A Deep Learning Method for Bearing Fault Diagnosis Based on Time-Frequency Image

Rolling element bearing is a critical component in rotating machinery that reduces the friction between moving pairs. Bearing fault diagnosis is always considered as a research hotspot in the field of prognostics and health management, especially with the application of deep learning. Deep learning, such as a convolutional neural network (CNN), can extract features automatically compared with traditional methods. However, the construction of the CNN model and the training process still need a lot of prior knowledge, and it takes a lot of time to build an optimal model to achieve a high classification accuracy. In addition, great challenges of universal applicability exist when different input forms (e.g., different sampling lengths or signal forms) are considered. This paper presents a universal bearing fault diagnosis model transferred from a well-known Alexnet model, and only the last fully connected layer needs to be replaced, which could reduce prior knowledge and extra time in establishing a new model.
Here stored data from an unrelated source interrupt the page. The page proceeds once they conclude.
(** * MySynthesiaCanvas: the slash-command chatbot and the tool-calling chatbot

    A shallow embedding of
      - src/streamlit_mcp_chatbot.py  (module [CommandChat]): the command
        dispatch and the service adapters behind it;
      - src/mcp_chatbot.py            (module [ToolChat]): the two-request
        tool-calling turn against the inference server.

    Python text is modelled as [string], a character standing for one code
    point below 256: on these [isspace], [lower] and [strip] below are
    [str.isspace], [str.lower] and [str.strip] (white space is 9-13, 28-32,
    133 and 160; the upper-case letters are A-Z and the Latin-1 capitals
    192-214 and 216-222, each 32 below its lower-case letter).  A code point
    from 256 on has no character in the model; the few fixed texts of the
    source that hold one are written as their UTF-8 bytes and are never
    stripped, lower-cased or split.  External services (the vault HTTP
    API, the container runtime, the inference server) are oracles of an
    environment record: a turn asks the environment for the outcome of
    each call it makes.
    Exceptions are values of [exn]; a computation that can raise returns a
    [result]. *)

From Stdlib Require Import String Ascii List Bool Arith ZArith Lia.
From Stdlib Require Import DecimalString.
Import ListNotations.
Set Warnings "-register-all".
Open Scope string_scope.

(** ** Python preliminaries: exceptions and results *)

Module Py.

Inductive exn : Type :=
| IndexError
| KeyError (key : string)
| TypeError (msg : string)
| AttributeError (msg : string)
| JSONDecodeError (msg : string)
| RequestException (msg : string)
| ImageNotFound (msg : string)
| OtherException (msg : string).

(** [str(e)], as interpolated by the f-strings of the source. *)
Definition str_exn (e : exn) : string :=
  match e with
  | IndexError => "list index out of range"
  | KeyError k => "'" ++ k ++ "'"
  | TypeError m => m
  | AttributeError m => m
  | JSONDecodeError m => m
  | RequestException m => m
  | ImageNotFound m => m
  | OtherException m => m
  end.

Inductive result (A : Type) : Type :=
| Ok (a : A)
| Raise (e : exn).
Arguments Ok {A} a.
Arguments Raise {A} e.

Definition bind {A B} (r : result A) (k : A -> result B) : result B :=
  match r with
  | Ok a => k a
  | Raise e => Raise e
  end.

(** [l[i]] on a list. *)
Definition getitem {A} (l : list A) (i : nat) : result A :=
  match nth_error l i with
  | Some x => Ok x
  | None => Raise IndexError
  end.

(** [try: body   except IndexError: handler] *)
Definition except_IndexError {A} (body : result A) (handler : result A)
  : result A :=
  match body with
  | Raise IndexError => handler
  | r => r
  end.

(** Code that also reads and writes a state [S] (the Streamlit session, the
    screen, the trace of outbound calls): a state and exception monad.  The
    state survives a raised exception, as the session does. *)
Definition M (S A : Type) : Type := S -> result A * S.

Definition ret {S A} (a : A) : M S A := fun s => (Ok a, s).

Definition raise {S A} (e : exn) : M S A := fun s => (Raise e, s).

Definition mbind {S A B} (m : M S A) (k : A -> M S B) : M S B :=
  fun s =>
    match m s with
    | (Ok a, s') => k a s'
    | (Raise e, s') => (Raise e, s')
    end.

Definition modify {S} (f : S -> S) : M S unit := fun s => (Ok tt, f s).

Definition lift {S A} (r : result A) : M S A := fun s => (r, s).

(** [try: body   except ...: handler e]; [handler] returns [None] for an
    exception its clauses do not match, which is then raised again. *)
Definition try_except {S A} (body : M S A) (handler : exn -> option (M S A))
  : M S A :=
  fun s =>
    match body s with
    | (Ok a, s') => (Ok a, s')
    | (Raise e, s') =>
        match handler e with
        | Some h => h s'
        | None => (Raise e, s')
        end
    end.

End Py.

Notation "x <- c1 ;; c2" := (Py.bind c1 (fun x => c2))
  (at level 61, c1 at next level, right associativity).
Notation "x <~ c1 ;; c2" := (Py.mbind c1 (fun x => c2))
  (at level 61, c1 at next level, right associativity).
Notation "c1 ;;; c2" := (Py.mbind c1 (fun _ => c2))
  (at level 61, right associativity).

(** ** The conversation store both programs keep in [st.session_state] *)

Module Conversation.

Inductive role : Type := System | User | Assistant | Tool.

Definition role_eqb (a b : role) : bool :=
  match a, b with
  | System, System | User, User | Assistant, Assistant | Tool, Tool => true
  | _, _ => false
  end.

(** A message dictionary: ["role"], ["content"] and, on tool results,
    ["name"]. *)
Record message : Type := Message {
  role_of : role;
  content : string;
  name : option string
}.

Definition msg (r : role) (c : string) : message := Message r c None.

(** What the script puts on the screen. *)
Inductive ui_event : Type :=
| UiMarkdown (r : role) (text : string)
| UiError (text : string).

End Conversation.

(** ** Python string methods used by the command parser *)

Module PyStr.

Definition nl : string := String (ascii_of_nat 10) "".

(** [c.isspace()] for a code point below 256: the ASCII white space
    (tab to carriage return, the four separators 28-31, the space), the
    next-line control 133 and the no-break space 160. *)
Definition isspace (c : ascii) : bool :=
  let n := nat_of_ascii c in
  ((9 <=? n)%nat && (n <=? 13)%nat) || ((28 <=? n)%nat && (n <=? 32)%nat)
  || (n =? 133)%nat || (n =? 160)%nat.

(** The code points below 256 that [str.lower] changes: A-Z, and the
    Latin-1 capitals from 192 to 222 without the multiplication sign
    215. *)
Definition isupper (c : ascii) : bool :=
  let n := nat_of_ascii c in
  ((65 <=? n)%nat && (n <=? 90)%nat)
  || ((192 <=? n)%nat && (n <=? 214)%nat)
  || ((216 <=? n)%nat && (n <=? 222)%nat).

(** [c.lower()] for a code point below 256: each of those capitals has
    its lower-case letter 32 above it. *)
Definition lower_char (c : ascii) : ascii :=
  if isupper c then ascii_of_nat (nat_of_ascii c + 32) else c.

(** [s.lower()] *)
Fixpoint lower (s : string) : string :=
  match s with
  | EmptyString => EmptyString
  | String c s' => String (lower_char c) (lower s')
  end.

(** [s.lstrip()] *)
Fixpoint lstrip (s : string) : string :=
  match s with
  | EmptyString => EmptyString
  | String c s' => if isspace c then lstrip s' else s
  end.

(** [s.rstrip()] *)
Fixpoint rstrip (s : string) : string :=
  match s with
  | EmptyString => EmptyString
  | String c s' =>
      match rstrip s' with
      | EmptyString => if isspace c then EmptyString else String c EmptyString
      | r => String c r
      end
  end.

(** [s.strip()] *)
Definition strip (s : string) : string := rstrip (lstrip s).

(** [s.startswith(p)] *)
Fixpoint startswith (p s : string) : bool :=
  match p, s with
  | EmptyString, _ => true
  | String a p', String b s' => if Ascii.eqb a b then startswith p' s' else false
  | String _ _, EmptyString => false
  end.

(** [s[n:]] *)
Fixpoint drop (n : nat) (s : string) : string :=
  match n, s with
  | O, _ => s
  | S n', String _ s' => drop n' s'
  | S _, EmptyString => EmptyString
  end.

(** [s.partition(sep)] when [sep] occurs in [s]: the text before the first
    occurrence and the text after it. *)
Fixpoint find_sep (sep s : string) : option (string * string) :=
  if startswith sep s then Some (EmptyString, drop (String.length sep) s)
  else
    match s with
    | EmptyString => None
    | String c s' =>
        match find_sep sep s' with
        | Some (a, b) => Some (String c a, b)
        | None => None
        end
    end.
Accordingly, it is necessary to convert a raw acceleration signal to a uniform-sized time-frequency image, even when these data have different sizes. Furthermore, standardized images created by eight time-frequency analysis methods are applied to validate the effectiveness of the proposed method in two case studies. The results indicate that this method can be applied in bearing fault diagnosis, and t-SNE helps to understand the process of feature extraction and condition classification.